*** Opening SUPPLIED DATA ***
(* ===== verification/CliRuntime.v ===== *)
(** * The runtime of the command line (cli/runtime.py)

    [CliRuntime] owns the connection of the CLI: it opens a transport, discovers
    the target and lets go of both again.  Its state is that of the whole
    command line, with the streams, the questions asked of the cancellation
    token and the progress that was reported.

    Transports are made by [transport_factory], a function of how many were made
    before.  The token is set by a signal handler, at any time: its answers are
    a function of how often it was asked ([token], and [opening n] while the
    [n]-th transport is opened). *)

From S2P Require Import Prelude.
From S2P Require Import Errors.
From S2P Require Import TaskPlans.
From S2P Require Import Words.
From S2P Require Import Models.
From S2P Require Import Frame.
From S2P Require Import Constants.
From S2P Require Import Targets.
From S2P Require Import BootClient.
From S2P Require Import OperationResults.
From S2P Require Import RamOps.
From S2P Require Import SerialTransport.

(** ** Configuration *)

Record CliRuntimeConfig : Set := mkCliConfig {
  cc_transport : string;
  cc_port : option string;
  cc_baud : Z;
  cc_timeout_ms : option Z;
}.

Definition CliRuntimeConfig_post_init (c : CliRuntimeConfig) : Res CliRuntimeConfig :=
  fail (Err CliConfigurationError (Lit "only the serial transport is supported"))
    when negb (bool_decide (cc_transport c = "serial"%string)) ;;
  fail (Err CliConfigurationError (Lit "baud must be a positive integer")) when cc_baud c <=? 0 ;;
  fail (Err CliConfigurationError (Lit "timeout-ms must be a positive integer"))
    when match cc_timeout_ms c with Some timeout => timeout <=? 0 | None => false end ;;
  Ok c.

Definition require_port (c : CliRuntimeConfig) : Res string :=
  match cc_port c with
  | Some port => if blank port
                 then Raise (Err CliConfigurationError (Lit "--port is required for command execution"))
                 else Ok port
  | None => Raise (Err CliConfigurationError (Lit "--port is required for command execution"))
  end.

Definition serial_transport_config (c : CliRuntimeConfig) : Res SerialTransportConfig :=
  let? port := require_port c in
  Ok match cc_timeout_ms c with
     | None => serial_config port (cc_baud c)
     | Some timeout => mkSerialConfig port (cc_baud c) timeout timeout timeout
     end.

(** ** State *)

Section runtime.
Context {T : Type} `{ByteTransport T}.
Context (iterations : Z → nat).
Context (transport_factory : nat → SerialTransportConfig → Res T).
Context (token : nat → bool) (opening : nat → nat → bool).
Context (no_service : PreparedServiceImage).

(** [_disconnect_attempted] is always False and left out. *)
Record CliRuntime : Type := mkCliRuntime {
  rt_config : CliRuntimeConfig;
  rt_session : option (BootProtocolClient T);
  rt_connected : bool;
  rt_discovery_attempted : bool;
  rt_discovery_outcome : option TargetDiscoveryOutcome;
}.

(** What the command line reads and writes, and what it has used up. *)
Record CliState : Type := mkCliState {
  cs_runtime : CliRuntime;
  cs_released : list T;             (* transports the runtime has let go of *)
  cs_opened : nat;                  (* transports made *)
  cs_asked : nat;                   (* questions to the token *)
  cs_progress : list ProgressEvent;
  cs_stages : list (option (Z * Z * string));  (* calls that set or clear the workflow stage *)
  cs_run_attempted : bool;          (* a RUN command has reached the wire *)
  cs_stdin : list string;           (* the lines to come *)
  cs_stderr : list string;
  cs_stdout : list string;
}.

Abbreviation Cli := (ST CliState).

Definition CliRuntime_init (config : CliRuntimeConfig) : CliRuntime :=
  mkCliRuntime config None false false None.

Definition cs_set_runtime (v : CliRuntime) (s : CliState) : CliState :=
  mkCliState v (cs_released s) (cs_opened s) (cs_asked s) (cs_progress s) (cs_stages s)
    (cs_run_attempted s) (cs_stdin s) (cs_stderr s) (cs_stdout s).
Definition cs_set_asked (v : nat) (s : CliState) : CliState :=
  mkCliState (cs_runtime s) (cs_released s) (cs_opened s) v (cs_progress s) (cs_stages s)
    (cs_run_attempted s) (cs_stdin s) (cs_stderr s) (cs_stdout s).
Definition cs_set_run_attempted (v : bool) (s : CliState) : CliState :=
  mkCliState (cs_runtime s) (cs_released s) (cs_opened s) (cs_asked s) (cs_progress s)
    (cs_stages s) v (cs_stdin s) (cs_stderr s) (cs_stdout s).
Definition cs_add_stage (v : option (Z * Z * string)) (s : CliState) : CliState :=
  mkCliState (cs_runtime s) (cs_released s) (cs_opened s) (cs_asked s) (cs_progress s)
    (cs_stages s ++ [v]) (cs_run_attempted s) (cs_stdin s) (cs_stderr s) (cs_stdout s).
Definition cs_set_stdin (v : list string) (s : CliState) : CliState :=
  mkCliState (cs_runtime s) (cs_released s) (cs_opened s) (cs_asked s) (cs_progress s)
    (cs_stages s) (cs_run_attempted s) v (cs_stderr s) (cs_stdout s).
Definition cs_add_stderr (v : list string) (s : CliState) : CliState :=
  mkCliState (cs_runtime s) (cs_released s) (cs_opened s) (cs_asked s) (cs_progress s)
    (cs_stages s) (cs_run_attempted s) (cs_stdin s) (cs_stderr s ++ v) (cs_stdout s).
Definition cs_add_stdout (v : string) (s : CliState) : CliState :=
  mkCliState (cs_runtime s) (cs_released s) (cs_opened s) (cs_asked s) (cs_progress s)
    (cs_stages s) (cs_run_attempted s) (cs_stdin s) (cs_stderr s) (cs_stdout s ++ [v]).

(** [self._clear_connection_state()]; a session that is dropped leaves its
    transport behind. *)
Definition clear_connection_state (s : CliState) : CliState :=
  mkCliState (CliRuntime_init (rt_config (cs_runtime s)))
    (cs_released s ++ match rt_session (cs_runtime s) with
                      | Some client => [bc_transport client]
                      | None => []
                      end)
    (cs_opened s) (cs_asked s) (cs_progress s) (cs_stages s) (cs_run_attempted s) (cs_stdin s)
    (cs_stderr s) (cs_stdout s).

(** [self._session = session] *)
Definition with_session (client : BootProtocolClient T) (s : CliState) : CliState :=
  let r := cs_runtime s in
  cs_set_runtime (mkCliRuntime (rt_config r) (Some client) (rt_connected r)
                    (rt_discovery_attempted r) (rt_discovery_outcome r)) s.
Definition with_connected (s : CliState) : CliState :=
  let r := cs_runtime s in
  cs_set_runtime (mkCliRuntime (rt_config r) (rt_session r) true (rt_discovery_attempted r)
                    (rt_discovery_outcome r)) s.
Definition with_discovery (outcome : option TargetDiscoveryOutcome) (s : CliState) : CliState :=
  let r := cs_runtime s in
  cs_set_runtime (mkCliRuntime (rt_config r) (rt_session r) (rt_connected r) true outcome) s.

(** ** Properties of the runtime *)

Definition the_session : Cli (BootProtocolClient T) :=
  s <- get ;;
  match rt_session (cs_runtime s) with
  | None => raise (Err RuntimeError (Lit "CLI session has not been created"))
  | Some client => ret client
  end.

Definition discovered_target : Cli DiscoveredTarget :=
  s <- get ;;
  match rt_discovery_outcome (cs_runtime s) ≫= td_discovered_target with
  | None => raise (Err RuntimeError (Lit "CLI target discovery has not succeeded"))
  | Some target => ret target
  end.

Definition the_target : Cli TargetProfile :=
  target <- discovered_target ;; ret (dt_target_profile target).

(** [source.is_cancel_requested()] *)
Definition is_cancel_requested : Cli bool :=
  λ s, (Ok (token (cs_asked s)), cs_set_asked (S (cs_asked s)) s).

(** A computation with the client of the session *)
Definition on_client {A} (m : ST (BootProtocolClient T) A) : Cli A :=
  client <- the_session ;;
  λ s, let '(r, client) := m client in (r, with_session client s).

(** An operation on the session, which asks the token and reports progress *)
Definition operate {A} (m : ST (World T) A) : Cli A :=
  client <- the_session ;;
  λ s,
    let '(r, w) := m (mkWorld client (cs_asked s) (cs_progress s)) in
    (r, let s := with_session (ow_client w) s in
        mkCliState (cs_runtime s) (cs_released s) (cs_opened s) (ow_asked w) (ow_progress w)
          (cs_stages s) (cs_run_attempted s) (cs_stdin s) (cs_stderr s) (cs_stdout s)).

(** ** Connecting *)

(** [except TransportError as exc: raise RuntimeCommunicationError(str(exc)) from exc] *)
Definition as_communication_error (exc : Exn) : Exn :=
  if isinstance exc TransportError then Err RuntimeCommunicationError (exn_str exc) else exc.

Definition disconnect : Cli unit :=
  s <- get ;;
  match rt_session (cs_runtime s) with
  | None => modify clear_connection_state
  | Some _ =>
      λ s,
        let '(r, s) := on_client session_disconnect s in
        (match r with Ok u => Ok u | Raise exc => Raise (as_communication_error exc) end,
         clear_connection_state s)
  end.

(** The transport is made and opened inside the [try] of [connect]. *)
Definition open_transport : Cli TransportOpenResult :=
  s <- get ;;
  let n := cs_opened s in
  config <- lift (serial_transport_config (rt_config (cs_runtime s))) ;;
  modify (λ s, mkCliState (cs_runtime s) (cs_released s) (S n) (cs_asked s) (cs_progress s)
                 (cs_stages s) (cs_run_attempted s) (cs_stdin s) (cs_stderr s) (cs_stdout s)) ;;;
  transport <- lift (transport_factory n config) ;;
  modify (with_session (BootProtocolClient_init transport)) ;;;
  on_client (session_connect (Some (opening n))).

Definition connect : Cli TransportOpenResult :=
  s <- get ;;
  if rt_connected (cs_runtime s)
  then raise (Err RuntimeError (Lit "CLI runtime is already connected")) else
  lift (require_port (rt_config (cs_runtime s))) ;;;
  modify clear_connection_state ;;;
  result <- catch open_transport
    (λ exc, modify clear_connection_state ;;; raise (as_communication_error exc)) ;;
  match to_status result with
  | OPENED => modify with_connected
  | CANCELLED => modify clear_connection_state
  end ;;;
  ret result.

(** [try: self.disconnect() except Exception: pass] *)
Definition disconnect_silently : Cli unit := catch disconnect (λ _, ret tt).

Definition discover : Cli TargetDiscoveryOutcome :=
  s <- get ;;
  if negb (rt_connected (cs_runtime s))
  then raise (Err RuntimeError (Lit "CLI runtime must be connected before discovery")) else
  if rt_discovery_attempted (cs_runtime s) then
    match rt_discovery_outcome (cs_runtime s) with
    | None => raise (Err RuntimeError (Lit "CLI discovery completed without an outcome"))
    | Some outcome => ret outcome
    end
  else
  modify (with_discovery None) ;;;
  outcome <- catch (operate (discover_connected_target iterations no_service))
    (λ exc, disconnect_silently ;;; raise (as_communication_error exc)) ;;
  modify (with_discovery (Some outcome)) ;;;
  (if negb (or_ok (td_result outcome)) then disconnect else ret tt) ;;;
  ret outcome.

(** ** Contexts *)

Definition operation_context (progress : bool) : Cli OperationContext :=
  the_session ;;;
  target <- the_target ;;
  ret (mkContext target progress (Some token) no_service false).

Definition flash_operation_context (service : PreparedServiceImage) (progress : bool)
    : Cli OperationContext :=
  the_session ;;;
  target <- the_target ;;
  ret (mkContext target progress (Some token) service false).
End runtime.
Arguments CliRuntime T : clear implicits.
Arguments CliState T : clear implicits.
*** Closing SUPPLIED DATA ***
*** Opening SUPPLIED DATA ***
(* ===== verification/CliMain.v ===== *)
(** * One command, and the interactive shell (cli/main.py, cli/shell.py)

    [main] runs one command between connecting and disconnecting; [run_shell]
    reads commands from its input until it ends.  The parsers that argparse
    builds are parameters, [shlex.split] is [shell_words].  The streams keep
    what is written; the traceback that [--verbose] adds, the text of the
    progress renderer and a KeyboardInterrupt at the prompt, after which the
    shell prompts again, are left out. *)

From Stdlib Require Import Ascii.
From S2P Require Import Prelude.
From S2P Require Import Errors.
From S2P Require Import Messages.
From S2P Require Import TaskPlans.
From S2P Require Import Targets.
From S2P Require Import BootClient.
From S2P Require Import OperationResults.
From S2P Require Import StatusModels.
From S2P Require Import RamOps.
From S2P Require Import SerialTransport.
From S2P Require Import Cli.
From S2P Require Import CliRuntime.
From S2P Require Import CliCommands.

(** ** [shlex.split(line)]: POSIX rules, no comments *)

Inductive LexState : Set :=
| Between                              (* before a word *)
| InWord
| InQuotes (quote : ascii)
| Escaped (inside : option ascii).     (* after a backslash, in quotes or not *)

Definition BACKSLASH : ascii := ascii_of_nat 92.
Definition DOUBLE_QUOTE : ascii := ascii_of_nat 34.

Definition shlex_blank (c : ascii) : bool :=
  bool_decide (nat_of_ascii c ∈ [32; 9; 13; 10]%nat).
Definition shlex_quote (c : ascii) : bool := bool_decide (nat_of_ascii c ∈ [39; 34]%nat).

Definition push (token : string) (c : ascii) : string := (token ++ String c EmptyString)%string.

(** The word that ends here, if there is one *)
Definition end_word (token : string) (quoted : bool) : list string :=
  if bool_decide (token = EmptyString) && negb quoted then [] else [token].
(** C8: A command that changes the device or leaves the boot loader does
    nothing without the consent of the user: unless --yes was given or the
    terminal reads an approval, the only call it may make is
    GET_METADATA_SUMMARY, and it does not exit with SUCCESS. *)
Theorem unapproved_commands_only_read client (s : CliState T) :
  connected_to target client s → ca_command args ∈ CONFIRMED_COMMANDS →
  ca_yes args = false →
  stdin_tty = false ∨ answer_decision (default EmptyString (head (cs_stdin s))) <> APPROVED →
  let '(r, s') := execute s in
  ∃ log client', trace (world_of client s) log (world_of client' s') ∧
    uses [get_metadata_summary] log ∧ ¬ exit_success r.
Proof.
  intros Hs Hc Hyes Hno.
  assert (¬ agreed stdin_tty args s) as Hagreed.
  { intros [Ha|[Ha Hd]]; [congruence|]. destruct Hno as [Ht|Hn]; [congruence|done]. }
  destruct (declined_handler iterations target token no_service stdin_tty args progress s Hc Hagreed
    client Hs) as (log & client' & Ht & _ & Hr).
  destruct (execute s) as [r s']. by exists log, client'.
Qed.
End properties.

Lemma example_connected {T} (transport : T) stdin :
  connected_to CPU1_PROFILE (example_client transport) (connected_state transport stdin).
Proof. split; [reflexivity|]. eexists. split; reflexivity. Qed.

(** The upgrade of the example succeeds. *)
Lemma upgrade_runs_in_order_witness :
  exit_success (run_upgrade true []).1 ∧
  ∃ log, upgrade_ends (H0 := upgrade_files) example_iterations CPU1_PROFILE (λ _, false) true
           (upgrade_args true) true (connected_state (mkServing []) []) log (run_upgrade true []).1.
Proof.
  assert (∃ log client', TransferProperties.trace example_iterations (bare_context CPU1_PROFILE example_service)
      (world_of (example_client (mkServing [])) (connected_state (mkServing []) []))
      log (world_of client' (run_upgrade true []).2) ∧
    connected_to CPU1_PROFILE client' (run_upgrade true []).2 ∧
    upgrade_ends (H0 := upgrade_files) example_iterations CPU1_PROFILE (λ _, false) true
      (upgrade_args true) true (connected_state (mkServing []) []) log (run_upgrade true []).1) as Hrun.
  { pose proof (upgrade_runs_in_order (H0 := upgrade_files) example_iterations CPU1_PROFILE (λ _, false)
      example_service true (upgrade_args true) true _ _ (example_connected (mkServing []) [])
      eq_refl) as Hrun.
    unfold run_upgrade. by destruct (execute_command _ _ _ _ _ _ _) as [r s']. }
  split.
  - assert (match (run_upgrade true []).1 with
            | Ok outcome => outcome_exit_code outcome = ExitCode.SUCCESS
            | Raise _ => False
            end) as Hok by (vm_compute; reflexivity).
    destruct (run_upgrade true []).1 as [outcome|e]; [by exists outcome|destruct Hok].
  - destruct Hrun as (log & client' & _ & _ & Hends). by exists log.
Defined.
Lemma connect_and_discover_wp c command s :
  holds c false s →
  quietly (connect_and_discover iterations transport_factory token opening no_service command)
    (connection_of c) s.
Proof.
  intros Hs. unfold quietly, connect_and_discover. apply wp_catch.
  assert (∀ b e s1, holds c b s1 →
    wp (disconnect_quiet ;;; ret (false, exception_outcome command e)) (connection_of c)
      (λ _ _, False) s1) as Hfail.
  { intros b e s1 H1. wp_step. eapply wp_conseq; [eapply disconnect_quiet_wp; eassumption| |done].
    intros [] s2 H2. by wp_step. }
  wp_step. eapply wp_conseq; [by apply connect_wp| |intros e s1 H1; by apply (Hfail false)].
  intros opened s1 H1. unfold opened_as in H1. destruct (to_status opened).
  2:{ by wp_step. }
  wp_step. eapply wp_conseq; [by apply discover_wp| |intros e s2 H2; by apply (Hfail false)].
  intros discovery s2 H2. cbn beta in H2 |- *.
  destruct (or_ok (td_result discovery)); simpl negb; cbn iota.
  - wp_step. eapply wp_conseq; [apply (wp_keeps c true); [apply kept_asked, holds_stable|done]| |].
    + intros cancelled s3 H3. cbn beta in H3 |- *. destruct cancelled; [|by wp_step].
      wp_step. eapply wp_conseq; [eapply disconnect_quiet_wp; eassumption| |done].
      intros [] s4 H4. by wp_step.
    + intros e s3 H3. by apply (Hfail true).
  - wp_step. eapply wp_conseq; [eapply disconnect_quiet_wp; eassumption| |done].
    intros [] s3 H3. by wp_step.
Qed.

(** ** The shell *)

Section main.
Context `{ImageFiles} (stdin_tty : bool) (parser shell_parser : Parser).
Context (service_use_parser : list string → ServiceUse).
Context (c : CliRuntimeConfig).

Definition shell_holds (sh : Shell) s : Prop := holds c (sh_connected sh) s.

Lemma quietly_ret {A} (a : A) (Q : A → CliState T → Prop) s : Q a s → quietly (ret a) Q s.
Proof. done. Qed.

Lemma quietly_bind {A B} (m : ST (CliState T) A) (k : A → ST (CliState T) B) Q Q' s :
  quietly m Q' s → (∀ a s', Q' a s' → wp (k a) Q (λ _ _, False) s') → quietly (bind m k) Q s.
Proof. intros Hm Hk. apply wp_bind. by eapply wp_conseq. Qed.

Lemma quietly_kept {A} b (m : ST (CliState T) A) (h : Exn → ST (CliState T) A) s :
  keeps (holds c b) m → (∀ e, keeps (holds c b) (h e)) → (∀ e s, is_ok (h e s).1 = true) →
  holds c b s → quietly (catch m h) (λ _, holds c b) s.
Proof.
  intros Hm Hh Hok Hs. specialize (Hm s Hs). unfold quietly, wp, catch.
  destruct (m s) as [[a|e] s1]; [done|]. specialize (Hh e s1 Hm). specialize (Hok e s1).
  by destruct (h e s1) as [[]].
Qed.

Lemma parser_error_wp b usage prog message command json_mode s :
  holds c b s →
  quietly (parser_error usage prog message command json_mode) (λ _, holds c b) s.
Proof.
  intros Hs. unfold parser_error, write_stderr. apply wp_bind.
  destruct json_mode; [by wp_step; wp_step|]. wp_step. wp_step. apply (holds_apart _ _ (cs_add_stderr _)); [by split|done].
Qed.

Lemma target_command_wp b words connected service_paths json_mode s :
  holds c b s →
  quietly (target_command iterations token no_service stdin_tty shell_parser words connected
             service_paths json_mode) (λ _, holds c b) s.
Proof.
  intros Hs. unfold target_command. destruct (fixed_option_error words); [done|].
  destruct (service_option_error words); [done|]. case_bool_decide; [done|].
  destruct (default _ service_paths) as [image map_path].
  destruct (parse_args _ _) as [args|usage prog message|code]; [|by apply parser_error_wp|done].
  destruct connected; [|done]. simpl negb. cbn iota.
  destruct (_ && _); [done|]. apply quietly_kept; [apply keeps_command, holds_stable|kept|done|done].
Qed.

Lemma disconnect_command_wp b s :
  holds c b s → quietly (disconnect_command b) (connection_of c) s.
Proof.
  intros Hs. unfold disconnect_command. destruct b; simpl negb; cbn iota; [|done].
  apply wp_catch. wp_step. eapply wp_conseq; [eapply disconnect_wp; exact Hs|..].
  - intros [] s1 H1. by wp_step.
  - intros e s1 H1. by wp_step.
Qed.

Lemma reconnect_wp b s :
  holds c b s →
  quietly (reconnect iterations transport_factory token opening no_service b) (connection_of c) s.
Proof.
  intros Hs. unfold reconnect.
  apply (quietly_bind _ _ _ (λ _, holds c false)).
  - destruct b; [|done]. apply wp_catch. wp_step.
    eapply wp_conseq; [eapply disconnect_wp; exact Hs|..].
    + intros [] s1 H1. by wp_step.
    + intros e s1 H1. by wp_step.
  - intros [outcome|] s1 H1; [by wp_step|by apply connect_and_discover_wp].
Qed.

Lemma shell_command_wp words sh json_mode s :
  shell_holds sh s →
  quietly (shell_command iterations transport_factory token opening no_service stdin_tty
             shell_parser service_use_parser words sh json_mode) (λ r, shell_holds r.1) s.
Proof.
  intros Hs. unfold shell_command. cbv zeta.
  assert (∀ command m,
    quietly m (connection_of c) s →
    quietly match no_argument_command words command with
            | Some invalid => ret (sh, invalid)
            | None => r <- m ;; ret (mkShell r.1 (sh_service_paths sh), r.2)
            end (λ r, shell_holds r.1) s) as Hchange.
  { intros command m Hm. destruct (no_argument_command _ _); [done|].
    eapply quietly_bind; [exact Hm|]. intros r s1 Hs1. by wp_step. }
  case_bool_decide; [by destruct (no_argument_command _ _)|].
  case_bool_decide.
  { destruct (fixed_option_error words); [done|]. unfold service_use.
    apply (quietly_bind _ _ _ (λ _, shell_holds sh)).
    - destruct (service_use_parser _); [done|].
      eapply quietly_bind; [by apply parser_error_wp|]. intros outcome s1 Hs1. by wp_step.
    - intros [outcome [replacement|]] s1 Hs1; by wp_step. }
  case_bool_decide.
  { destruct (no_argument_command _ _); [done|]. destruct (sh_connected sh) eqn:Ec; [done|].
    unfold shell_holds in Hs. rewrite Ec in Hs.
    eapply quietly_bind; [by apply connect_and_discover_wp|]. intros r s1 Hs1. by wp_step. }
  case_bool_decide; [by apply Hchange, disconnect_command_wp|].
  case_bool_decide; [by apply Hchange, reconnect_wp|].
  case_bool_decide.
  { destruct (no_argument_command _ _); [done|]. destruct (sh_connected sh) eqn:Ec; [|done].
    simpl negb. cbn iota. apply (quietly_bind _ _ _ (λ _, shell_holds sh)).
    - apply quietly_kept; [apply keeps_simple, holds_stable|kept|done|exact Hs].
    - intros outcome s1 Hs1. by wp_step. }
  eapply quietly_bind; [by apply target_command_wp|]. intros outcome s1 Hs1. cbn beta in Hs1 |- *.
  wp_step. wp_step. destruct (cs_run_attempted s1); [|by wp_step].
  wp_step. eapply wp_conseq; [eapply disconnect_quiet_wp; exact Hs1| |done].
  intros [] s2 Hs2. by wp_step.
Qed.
*** Closing SUPPLIED DATA ***
* _YOUR OBJECTIVE_
For this exercise, return every line from the data that holds the string "which".

* _WRITTEN ANSWER_
(** An operation on the session, which asks the token and reports progress *)
    progress renderer and a KeyboardInterrupt at the prompt, after which the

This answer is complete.